* [Task brief] Scan the records below for the line with "Definition DecodeBaseVaultOnlySelfError (c" and the line with "Ok mkBaseVaultOnlySelf.". Repeat those two lines and every line between them exactly, and nothing else.

[Stored items]
==================================================

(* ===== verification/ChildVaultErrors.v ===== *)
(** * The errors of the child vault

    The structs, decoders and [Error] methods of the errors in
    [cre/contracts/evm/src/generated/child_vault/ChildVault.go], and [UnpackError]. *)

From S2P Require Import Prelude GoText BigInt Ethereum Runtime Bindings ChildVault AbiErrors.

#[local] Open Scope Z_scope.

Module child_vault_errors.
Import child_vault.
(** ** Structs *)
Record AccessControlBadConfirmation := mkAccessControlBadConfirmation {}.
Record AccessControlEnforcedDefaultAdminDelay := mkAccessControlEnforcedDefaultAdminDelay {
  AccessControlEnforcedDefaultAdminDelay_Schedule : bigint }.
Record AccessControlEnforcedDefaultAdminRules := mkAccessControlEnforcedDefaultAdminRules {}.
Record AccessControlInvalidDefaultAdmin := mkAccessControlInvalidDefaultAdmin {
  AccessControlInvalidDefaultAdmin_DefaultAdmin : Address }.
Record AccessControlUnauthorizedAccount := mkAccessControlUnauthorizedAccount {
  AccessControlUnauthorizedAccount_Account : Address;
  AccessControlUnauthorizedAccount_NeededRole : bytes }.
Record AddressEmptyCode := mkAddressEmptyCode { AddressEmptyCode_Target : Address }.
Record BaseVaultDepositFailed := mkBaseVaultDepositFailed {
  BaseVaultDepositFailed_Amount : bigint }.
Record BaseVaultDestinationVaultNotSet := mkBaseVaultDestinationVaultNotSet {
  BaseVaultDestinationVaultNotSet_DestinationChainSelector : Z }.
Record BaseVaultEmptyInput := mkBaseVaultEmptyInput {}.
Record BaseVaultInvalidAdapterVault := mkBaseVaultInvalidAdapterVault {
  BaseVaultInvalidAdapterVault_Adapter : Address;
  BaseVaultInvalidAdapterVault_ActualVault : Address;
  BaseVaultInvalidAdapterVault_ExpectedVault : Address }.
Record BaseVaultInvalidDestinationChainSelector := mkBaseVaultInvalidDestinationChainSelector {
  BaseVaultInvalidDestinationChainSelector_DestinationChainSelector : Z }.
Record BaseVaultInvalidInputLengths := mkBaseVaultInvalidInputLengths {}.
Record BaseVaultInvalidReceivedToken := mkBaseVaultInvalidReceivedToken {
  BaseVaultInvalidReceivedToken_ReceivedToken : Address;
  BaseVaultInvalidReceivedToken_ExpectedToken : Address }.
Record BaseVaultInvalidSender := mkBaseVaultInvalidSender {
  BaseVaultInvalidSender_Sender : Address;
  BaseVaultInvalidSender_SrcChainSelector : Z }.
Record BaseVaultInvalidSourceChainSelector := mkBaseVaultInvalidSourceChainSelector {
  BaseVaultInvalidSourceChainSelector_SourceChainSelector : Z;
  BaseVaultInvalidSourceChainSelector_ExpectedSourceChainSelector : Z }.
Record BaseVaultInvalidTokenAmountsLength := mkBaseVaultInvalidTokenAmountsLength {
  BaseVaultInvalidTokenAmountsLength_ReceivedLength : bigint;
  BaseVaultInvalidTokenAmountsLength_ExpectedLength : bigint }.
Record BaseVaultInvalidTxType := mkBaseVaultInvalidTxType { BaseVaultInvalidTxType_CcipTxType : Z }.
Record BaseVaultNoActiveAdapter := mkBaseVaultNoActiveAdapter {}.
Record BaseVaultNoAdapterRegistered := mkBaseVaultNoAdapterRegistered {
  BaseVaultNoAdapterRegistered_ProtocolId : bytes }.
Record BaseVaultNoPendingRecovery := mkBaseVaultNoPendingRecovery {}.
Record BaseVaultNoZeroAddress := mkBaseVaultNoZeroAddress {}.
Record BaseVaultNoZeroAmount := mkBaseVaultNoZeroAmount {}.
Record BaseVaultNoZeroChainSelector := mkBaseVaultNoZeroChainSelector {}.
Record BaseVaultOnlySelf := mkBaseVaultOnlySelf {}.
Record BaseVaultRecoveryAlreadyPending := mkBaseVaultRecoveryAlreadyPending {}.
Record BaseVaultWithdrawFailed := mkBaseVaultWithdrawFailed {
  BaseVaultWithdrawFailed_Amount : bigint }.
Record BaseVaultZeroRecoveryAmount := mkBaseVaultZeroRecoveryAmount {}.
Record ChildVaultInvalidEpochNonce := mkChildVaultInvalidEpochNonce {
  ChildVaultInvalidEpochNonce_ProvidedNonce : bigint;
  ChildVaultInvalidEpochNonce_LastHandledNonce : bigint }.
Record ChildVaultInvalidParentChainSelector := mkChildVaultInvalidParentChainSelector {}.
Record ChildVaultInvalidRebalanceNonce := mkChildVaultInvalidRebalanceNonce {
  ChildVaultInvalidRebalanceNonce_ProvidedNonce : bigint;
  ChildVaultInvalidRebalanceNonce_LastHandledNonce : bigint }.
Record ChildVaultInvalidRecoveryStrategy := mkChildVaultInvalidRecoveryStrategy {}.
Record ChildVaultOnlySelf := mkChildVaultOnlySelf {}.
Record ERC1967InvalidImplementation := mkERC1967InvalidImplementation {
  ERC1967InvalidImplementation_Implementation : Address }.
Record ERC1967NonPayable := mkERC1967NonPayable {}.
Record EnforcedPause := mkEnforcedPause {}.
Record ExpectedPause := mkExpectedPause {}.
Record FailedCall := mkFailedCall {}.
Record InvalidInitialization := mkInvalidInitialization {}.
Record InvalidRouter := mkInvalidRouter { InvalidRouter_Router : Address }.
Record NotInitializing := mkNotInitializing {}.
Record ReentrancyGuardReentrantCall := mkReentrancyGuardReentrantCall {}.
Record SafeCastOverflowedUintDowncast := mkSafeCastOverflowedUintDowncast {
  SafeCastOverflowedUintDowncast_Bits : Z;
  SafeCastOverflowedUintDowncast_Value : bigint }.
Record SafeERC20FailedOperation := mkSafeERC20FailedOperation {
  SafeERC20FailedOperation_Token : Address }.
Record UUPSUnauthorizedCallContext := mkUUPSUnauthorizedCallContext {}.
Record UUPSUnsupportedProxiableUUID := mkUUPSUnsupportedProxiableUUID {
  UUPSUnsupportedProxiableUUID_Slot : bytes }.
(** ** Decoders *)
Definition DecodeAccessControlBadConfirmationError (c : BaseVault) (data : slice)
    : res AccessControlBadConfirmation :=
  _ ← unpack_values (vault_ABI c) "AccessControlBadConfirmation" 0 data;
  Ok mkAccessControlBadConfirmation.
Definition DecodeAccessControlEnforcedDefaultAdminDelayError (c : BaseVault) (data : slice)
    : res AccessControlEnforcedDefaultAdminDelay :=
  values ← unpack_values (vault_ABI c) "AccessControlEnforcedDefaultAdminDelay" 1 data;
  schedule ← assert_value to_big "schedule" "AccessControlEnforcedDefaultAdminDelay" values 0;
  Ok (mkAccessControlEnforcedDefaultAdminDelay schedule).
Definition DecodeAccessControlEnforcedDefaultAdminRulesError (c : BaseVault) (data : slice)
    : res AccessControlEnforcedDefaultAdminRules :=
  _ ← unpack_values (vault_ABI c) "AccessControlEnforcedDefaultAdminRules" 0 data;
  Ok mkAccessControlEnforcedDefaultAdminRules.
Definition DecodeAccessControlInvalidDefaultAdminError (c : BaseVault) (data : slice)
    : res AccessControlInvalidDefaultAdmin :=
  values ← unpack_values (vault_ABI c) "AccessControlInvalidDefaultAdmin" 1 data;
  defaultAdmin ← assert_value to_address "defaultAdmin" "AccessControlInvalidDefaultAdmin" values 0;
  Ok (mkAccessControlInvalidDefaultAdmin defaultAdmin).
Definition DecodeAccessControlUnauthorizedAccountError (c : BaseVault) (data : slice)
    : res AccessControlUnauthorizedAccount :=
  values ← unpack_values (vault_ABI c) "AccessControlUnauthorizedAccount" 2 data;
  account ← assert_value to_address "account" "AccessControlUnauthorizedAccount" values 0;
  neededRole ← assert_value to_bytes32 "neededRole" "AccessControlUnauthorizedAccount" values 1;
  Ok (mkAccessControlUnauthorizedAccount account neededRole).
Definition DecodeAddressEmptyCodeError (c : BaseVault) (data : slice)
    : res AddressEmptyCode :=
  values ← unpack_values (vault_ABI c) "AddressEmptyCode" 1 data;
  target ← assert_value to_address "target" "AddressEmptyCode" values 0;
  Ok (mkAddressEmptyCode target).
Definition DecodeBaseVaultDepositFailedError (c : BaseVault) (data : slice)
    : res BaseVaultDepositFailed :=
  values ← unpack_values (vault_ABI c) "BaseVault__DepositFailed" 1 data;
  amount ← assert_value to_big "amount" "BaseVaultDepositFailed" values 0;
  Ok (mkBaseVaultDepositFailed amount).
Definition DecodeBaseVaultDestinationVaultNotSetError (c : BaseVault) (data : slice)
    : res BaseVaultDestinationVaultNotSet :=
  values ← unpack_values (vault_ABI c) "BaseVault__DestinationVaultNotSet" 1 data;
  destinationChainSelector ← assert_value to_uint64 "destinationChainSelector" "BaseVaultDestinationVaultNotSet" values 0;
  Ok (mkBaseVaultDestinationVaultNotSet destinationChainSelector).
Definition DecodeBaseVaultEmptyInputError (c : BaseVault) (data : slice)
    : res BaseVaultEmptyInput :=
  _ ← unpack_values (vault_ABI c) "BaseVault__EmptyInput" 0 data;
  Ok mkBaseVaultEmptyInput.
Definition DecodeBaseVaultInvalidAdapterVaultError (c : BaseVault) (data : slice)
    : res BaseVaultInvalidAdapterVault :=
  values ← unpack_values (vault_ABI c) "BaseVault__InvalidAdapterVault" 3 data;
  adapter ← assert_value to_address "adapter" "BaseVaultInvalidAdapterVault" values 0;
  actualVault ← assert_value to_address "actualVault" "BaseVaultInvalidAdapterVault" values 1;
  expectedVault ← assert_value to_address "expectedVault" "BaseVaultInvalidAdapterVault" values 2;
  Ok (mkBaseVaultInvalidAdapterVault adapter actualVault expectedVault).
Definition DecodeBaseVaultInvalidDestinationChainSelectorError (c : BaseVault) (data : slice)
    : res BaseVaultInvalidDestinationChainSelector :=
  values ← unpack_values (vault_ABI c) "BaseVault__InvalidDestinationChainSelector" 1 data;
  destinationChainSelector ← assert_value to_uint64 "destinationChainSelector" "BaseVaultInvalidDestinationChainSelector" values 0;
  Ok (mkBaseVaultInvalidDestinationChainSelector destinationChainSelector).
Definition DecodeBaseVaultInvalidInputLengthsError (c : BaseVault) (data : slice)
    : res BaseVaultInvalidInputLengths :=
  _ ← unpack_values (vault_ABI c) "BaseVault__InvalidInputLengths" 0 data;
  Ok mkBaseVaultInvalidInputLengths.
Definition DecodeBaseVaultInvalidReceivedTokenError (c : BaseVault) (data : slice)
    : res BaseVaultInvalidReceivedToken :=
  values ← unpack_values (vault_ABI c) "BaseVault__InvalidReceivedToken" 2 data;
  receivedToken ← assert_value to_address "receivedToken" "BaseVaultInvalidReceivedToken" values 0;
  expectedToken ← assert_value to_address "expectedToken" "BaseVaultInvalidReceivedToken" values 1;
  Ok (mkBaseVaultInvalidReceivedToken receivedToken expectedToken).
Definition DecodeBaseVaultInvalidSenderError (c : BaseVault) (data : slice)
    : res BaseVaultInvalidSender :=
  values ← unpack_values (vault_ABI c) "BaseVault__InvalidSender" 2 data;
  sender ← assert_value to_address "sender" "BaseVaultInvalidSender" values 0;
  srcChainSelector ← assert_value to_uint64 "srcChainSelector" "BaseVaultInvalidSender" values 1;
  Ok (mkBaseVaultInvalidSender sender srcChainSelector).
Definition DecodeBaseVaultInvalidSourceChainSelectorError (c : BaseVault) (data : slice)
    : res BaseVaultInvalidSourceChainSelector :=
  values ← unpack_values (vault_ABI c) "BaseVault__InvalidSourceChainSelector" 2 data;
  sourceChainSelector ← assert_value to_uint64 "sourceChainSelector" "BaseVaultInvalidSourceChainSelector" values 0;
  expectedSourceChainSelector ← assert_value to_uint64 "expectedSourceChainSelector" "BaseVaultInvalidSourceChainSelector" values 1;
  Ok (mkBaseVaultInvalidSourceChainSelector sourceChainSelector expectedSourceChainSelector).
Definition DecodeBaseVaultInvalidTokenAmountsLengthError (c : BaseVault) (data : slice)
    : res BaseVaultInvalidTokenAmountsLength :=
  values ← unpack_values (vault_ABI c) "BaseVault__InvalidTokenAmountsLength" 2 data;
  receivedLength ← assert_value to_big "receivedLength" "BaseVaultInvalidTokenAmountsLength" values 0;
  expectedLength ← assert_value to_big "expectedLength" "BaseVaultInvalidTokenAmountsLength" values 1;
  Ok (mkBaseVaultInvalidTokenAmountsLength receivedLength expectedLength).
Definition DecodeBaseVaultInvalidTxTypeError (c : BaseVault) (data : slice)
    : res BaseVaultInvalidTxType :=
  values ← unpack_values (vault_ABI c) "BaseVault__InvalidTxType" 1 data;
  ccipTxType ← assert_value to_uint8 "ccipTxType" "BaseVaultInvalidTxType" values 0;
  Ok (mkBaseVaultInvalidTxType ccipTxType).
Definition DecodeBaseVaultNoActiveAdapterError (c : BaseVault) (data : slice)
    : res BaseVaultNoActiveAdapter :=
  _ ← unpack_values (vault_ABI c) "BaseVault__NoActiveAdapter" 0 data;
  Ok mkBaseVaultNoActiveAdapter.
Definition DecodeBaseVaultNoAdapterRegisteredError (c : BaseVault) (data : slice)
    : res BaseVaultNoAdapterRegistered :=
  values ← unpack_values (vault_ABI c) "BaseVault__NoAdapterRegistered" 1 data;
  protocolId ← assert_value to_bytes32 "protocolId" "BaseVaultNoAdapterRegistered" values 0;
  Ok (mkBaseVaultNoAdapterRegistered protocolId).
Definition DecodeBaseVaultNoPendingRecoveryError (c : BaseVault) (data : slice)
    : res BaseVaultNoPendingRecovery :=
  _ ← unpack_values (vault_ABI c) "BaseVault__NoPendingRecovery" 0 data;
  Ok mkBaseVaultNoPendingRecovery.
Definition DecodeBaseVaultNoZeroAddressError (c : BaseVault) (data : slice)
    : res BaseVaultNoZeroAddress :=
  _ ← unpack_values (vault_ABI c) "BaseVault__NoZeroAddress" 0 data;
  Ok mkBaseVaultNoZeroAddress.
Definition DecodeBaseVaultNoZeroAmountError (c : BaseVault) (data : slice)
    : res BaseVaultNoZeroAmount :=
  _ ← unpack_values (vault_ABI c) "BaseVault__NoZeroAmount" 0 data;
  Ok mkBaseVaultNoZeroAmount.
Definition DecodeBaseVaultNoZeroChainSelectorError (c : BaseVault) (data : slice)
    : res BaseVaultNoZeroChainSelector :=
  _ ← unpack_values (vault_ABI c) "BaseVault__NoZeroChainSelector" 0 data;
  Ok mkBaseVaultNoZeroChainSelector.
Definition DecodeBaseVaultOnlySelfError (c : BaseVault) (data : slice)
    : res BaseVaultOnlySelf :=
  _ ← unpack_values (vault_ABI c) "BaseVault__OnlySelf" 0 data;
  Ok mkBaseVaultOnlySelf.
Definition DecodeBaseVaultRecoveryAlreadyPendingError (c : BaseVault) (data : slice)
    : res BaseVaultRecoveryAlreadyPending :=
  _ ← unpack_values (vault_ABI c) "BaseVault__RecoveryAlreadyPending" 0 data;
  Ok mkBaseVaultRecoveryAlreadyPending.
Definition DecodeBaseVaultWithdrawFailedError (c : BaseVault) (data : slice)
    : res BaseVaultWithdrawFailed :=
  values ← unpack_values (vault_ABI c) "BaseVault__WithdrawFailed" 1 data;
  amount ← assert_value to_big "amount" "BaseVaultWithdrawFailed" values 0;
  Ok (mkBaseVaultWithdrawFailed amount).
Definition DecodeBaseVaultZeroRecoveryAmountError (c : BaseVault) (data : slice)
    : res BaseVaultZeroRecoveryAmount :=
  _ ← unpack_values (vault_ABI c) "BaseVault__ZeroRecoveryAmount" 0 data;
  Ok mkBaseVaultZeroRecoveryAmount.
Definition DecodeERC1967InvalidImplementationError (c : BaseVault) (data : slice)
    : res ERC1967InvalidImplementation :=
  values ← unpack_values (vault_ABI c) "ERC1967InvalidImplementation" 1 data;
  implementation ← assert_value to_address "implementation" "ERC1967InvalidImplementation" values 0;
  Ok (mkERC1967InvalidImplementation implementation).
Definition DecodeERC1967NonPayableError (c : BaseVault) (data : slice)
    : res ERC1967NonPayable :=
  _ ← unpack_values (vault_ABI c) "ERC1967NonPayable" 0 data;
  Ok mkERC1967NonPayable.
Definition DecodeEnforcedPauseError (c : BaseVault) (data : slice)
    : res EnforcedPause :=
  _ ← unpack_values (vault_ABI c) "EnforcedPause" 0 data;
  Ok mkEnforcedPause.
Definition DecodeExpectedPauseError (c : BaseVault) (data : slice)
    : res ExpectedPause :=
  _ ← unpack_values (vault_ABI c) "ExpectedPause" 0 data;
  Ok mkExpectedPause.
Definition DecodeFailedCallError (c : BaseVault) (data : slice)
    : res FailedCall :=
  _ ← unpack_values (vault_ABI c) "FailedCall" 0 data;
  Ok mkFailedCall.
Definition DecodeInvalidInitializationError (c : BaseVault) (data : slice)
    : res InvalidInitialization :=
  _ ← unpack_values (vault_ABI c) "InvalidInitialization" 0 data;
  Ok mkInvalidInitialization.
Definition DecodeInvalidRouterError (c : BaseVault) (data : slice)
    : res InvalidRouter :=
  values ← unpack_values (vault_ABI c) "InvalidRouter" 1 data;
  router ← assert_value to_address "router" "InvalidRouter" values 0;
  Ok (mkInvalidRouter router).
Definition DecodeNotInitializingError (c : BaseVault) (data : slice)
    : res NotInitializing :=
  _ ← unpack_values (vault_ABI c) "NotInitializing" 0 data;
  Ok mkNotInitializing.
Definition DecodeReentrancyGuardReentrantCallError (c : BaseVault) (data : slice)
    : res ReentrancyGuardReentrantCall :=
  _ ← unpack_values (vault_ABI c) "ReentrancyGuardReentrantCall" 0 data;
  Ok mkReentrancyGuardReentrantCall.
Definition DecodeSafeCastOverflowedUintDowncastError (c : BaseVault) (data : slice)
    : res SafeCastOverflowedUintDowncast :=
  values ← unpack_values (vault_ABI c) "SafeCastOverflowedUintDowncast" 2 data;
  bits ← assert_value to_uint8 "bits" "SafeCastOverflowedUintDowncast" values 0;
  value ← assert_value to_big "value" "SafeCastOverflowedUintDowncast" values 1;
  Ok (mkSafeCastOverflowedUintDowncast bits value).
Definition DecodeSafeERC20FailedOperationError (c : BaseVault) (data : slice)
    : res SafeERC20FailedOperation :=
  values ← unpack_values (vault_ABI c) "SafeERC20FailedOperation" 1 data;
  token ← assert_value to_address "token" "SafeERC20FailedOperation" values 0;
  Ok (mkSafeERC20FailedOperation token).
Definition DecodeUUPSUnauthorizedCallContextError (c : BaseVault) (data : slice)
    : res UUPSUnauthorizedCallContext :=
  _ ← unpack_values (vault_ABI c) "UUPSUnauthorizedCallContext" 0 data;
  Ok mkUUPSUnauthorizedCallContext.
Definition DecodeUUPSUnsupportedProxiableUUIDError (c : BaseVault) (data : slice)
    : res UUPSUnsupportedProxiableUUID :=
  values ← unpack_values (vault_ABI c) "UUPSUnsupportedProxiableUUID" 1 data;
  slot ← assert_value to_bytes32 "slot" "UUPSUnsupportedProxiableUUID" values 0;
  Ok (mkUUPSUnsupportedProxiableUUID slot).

==================================================

* [Solution]
Definition DecodeBaseVaultOnlySelfError (c : BaseVault) (data : slice)
    : res BaseVaultOnlySelf :=
  _ ← unpack_values (vault_ABI c) "BaseVault__OnlySelf" 0 data;
  Ok mkBaseVaultOnlySelf.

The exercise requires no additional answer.